Lemma HasPrefix_app s p : HasPrefix (p ++ s) p = true.
Proof. induction p as [|b p IH]; [by destruct s|]. cbn. by rewrite Z.eqb_refl. Qed.

Lemma HasPrefix_spec s p : HasPrefix s p = true -> exists r, s = p ++ r.
Proof.
  revert s. induction p as [|b p IH]; intros s; [by exists s|]. destruct s as [|c s]; [done|]. cbn.
  intros [->%Z.eqb_eq H]%andb_prop. destruct (IH s H) as [r ->]. by exists r.
Qed.

Lemma Itoa_Atoi n : fits 63 n -> Atoi (Itoa n) = Some n.
Proof.
  unfold fits. intros H. unfold Itoa. destruct (Z.ltb_spec n 0); [lia|]. unfold Atoi.
  pose proof (FormatUint_alnum n 10 ltac:(lia) ltac:(lia)) as Ha.
  pose proof (ParseUint_FormatUint n 10 ltac:(lia) ltac:(unfold fits; lia)) as Hp.
  destruct (FormatUint n 10) as [|c ds]; [done|]. apply list.Forall_cons in Ha as [Hc _]. unfold alnum in Hc.
  destruct (Z.eqb_spec c 45); [lia|]. destruct (Z.eqb_spec c 43); [lia|]. rewrite Hp. cbn [mbind option_bind].
  destruct (Z.ltb_spec n (2 ^ 63)); [done|lia].
Qed.

Lemma Itoa_inj a b : fits 63 a -> fits 63 b -> Itoa a = Itoa b -> a = b.
Proof. intros Ha Hb E. apply (f_equal Atoi) in E. rewrite !Itoa_Atoi in E by done. congruence. Qed.

(** *** Fields *)

(** A field: not empty, and no white space starts inside it. *)
Definition word (s : bytes) : Prop := s <> [] /\ forall i, space_width (drop i s) = O.

(** What follows a field cannot complete a white-space rune. *)
Definition ascii_head (s : bytes) : Prop := match s with [] => True | b :: _ => b < 128 end.

Lemma space_width_app s rest :
  s <> [] -> space_width s = O -> ascii_head rest -> space_width (s ++ rest) = O.
Proof.
  intros Hne Hs Hr. destruct s as [|b [|b1 [|b2 s]]]; [done|..|exact Hs].
  - cbn [app space_width] in *. destruct (_ || _); [done|].
    destruct rest as [|r rest]; [done|]. cbn in Hr.
    replace ((b =? 194) && ((r =? 133) || (r =? 160))) with false
      by (destruct (Z.eqb_spec r 133), (Z.eqb_spec r 160), (b =? 194); lia || done).
    destruct rest as [|r2 rest]; [done|].
    destruct (Z.eqb_spec r 154), (Z.eqb_spec r 128), (Z.eqb_spec r 129); try lia.
    by rewrite !andb_false_r.
  - cbn [app space_width] in *. destruct (_ || _); [done|]. destruct (_ && _); [done|].
    destruct rest as [|r rest]; [done|]. cbn in Hr.
    destruct (Z.eqb_spec r 128), (Z.leb_spec 128 r), (Z.eqb_spec r 168), (Z.eqb_spec r 169),
      (Z.eqb_spec r 175), (Z.eqb_spec r 159); try lia.
    cbn [andb orb]. by rewrite !andb_false_r.
Qed.

Lemma fields_from_word cur w rest :
  (forall i, space_width (drop i w) = O) -> ascii_head rest ->
  fields_from 0 cur (w ++ rest) = fields_from 0 (cur ++ w) rest.
Proof.
  revert cur. induction w as [|b w IH]; intros cur Hw Hr; [by rewrite app_nil_r|].
  cbn [app fields_from].
  pose proof (space_width_app (b :: w) rest ltac:(done) (Hw O) Hr) as E. cbn [app] in E. rewrite E.
  rewrite IH; [|intros i; exact (Hw (S i))|done]. by rewrite <- app_assoc.
Qed.

Lemma Fields_word w : word w -> Fields w = [w].
Proof.
  intros [Hne Hw]. unfold Fields. rewrite <- (app_nil_r w) at 1.
  rewrite fields_from_word by done. cbn. by destruct w.
Qed.

Lemma Fields_cons w s : word w -> Fields (w ++ 32 :: s) = w :: Fields s.
Proof.
  intros [Hne Hw]. unfold Fields. rewrite fields_from_word by done. cbn. by destruct w.
Qed.

Lemma Fields_spaces k s : Fields (replicate k 32 ++ s) = Fields s.
Proof. induction k as [|k IH]; [done|exact IH]. Qed.

Lemma Fields_Join fs : Forall word fs -> Fields (Join [32] fs) = fs.
Proof.
  induction 1 as [|w fs Hw _ IH]; [done|]. destruct fs as [|f fs]; [by apply Fields_word|].
  change (Join [32] (w :: f :: fs)) with (w ++ 32 :: Join [32] (f :: fs)).
  by rewrite Fields_cons, IH.
Qed.

(** Printable ASCII without a blank is a field. *)
Lemma ascii_no_space b t : 33 <= b < 128 -> space_width (b :: t) = O.
Proof.
  intros Hb. unfold space_width.
  destruct (Z.leb_spec b 13), (Z.eqb_spec b 32); try lia. rewrite andb_false_r. cbn [orb].
  destruct t as [|b1 t]; [done|]. destruct (Z.eqb_spec b 194); [lia|]. cbn [andb].
  destruct t as [|b2 t]; [done|].
  destruct (Z.eqb_spec b 225), (Z.eqb_spec b 226), (Z.eqb_spec b 227); lia || done.
Qed.

Lemma alnum_no_space b t : alnum b -> space_width (b :: t) = O.
Proof. unfold alnum. intros H. apply ascii_no_space. lia. Qed.

Lemma ascii_word s : s <> [] -> Forall (λ b, 33 <= b < 128) s -> word s.
Proof.
  intros Hne Hs. split; [done|]. intros i. apply (list.Forall_drop _ i) in Hs.
  destruct (drop i s) as [|b t]; [done|]. apply list.Forall_cons in Hs as [Hb _]. by apply ascii_no_space.
Qed.

Lemma FormatUint_word n base : 2 <= base <= 36 -> 0 <= n -> word (FormatUint n base).
Proof.
  intros Hb Hn. apply ascii_word; [apply FormatUint_nonempty|].
  eapply list.Forall_impl; [by apply FormatUint_alnum|]. unfold alnum. intros x; cbn. lia.
Qed.
(** Reads in a prefix whose bytes are known. *)
Lemma be_uint_cells n data off v :
  0 <= off -> off + Z.of_nat n <= len data -> fits (8 * Z.of_nat n) v ->
  slice (Z.to_nat off) n data = be_bytes n v -> be_uint n data off = Some v.
Proof.
  intros Ho Hl Hv Hs. unfold be_uint. rewrite Hs, be_val_bytes_fits by done.
  destruct (Z.leb_spec 0 off); [|lia]. by destruct (Z.leb_spec (off + Z.of_nat n) (len data)); [|lia].
Qed.

Lemma index_cells data i b :
  0 <= i < len data -> data !! Z.to_nat i = Some b -> index data i = Some b.
Proof.
  intros Hi Hb. unfold index. destruct (Z.leb_spec 0 i); [|lia].
  by destruct (Z.ltb_spec i (len data)); [|lia].
Qed.

Lemma be_uint_fits n data off v :
  is_bytes data -> be_uint n data off = Some v -> fits (8 * Z.of_nat n) v.
Proof.
  intros Hb. unfold be_uint. destruct (Z.leb_spec 0 off); [|done].
  destruct (Z.leb_spec (off + Z.of_nat n) (len data)); [|done]. cbn. intros [= <-].
  unfold be_val. assert (length (slice (Z.to_nat off) n data) = n) as Hl
    by (apply length_slice; unfold len in *; lia).
  pose proof (le_val_fits (rev (slice (Z.to_nat off) n data))) as H'.
  rewrite length_rev, Hl in H'. apply H'. apply Forall_rev.
  unfold slice. by apply Forall_take, Forall_drop.
Qed.

(** ** Frames *)

Lemma frame_header_bytes msgType payload :
  frame_header msgType payload = [FrameMagic; msgType] ++ be_bytes 4 (u32 (len payload)).
Proof. reflexivity. Qed.

Lemma len_u32 payload : len payload <= MaxPayloadLen -> u32 (len payload) = len payload.
Proof.
  intros H. apply wrap_small. pose proof (len_nonneg payload). split; [done|].
  change MaxPayloadLen with 1048576 in H. lia.
Qed.
Definition set_buffers b (c : collector) := Collector _ b (eventCounter c) (pendingStack c)
  (pendingCookieByTxid c) (sm c) (stackRecordOrphanCount c) (baseRecordNoStackCount c)
  (symbolizer c) (emitted c).
Definition set_eventCounter n (c : collector) := Collector _ (transactionBuffers c) n
  (pendingStack c) (pendingCookieByTxid c) (sm c) (stackRecordOrphanCount c)
  (baseRecordNoStackCount c) (symbolizer c) (emitted c).
Definition set_pendingStack p n (c : collector) := Collector _ (transactionBuffers c)
  (eventCounter c) p (pendingCookieByTxid c) (sm c) n (baseRecordNoStackCount c)
  (symbolizer c) (emitted c).
Definition set_pendingCookies t (c : collector) := Collector _ (transactionBuffers c)
  (eventCounter c) (pendingStack c) t (sm c) (stackRecordOrphanCount c)
  (baseRecordNoStackCount c) (symbolizer c) (emitted c).
Definition set_noStack n (c : collector) := Collector _ (transactionBuffers c) (eventCounter c)
  (pendingStack c) (pendingCookieByTxid c) (sm c) (stackRecordOrphanCount c) n
  (symbolizer c) (emitted c).
Definition set_symbolizer y (c : collector) := Collector _ (transactionBuffers c)
  (eventCounter c) (pendingStack c) (pendingCookieByTxid c) (sm c) (stackRecordOrphanCount c)
  (baseRecordNoStackCount c) y (emitted c).

(** A critical section of stateMu, and the calls of onEvent after it. *)
Definition with_sm (r : list BinderEventPayload * sm_state) (c : collector) : collector :=
  Collector _ (transactionBuffers c) (eventCounter c) (pendingStack c) (pendingCookieByTxid c)
    r.2 (stackRecordOrphanCount c) (baseRecordNoStackCount c) (symbolizer c) (emitted c ++ r.1).

(** evictStalePendingStack *)
Definition evictStalePendingStack (now : Z) (c : collector) : collector :=
  let stale (kv : Z * pendingStackEntry) := ps_receivedNs kv.2 < now - pendingStackTTL in
  set_pendingStack (filter (λ kv, ¬ stale kv) (pendingStack c))
    (u64 (stackRecordOrphanCount c + Z.of_nat (size (filter stale (pendingStack c))))) c.

Definition handleStackRecord (now : nat -> Z) (st : stack_event) (c : collector) : collector :=
  evictStalePendingStack (now 1%nat)
    (set_pendingStack (<[st_transaction_id st := PendingStack st (now 0%nat)]> (pendingStack c))
       (stackRecordOrphanCount c) c).

(** takePendingStack *)
Definition takePendingStack (txid : Z) (c : collector) : option stack_event * collector :=
  match pendingStack c !! txid with
  | Some p => (Some (ps_stack p),
               set_pendingStack (delete txid (pendingStack c)) (stackRecordOrphanCount c) c)
  | None => (None, c)
  end.

(** The loop over the first [depth] program counters; zero entries are
    skipped. *)
Fixpoint symbolize_pcs (sym : sym_state -> Z -> SymbolFrame * sym_state) (y : option sym_state)
    (pcs : list Z) : list StackFrame * option sym_state :=
  match pcs with
  | [] => ([], y)
  | pc :: pcs =>
      if pc =? 0 then symbolize_pcs sym y pcs
      else
        let '(frame, y) :=
          match y with
          | Some s => let '(f, s) := sym s pc in (f, Some s)
          | None => (MkSymbolFrame pc [] [] 0 StackQualityFailed, None)
          end in
        let '(out, y) := symbolize_pcs sym y pcs in
        (MkStackFrame (sf_PC frame) (sf_Module frame) (sf_Symbol frame) (sf_Offset frame) :: out, y)
  end.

● AIM OF THE EXERCISE
Using the data above, extract exactly the lines from the one that holds "destruct rest as [|r2 rest]; [done|]." to the one that holds "destruct (_ && _); [done|].", both ends included, and no others.

● RESPONSE BOX
    destruct rest as [|r2 rest]; [done|].
    destruct (Z.eqb_spec r 154), (Z.eqb_spec r 128), (Z.eqb_spec r 129); try lia.
    by rewrite !andb_false_r.
  - cbn [app space_width] in *. destruct (_ || _); [done|]. destruct (_ && _); [done|].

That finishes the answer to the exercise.